TASK BRIEF »
From the material below, pull each line containing the string "rewrite".

DATA FOR THE TASK »
(** Arguments that name a file of URLs, and a world that holds it. *)
Definition args_listed : Args :=
  {| args_url := ["ignored.example"]; args_args_file := Some "urls.txt";
     args_dir := "icons"; args_resize := 0; args_png := true; args_get := false;
     args_verbose := false; args_dokuwiki := None; args_force := false |}.

Definition listed_world : World :=
  {| trace := [];
     fs := {[ "urls.txt" := TextFile (terminated ["example.com"; ""; "https://example.org/a"]) ]} |}.

End Cases.

(** * Properties *)

(** ** Facts about the string primitives *)

Module PyFacts.

Lemma append_cons (c : ascii) (a b : string) :
  String c a +:+ b = String c (a +:+ b).
Proof. reflexivity. Qed.

Lemma append_nil_l (a : string) : "" +:+ a = a.
Proof. reflexivity. Qed.

Lemma append_assoc (a b c : string) : (a +:+ b) +:+ c = a +:+ (b +:+ c).
Proof.
  induction a as [|x a IH]; [reflexivity|].
  rewrite !append_cons. now f_equal.
Qed.


Lemma take_drop (n : nat) (s : string) : Py.take n s +:+ Py.drop n s = s.
Proof.
  revert s; induction n as [|n IH]; intros [|c s]; simpl; try reflexivity.
  rewrite append_cons. now rewrite IH.
Qed.

Lemma upto_from (i : Z) (s : string) : Py.upto i s +:+ Py.from i s = s.
Proof. apply take_drop. Qed.




End PyFacts.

PROBLEM SOLUTION »
  rewrite !append_cons. now f_equal.
  rewrite append_cons. now rewrite IH.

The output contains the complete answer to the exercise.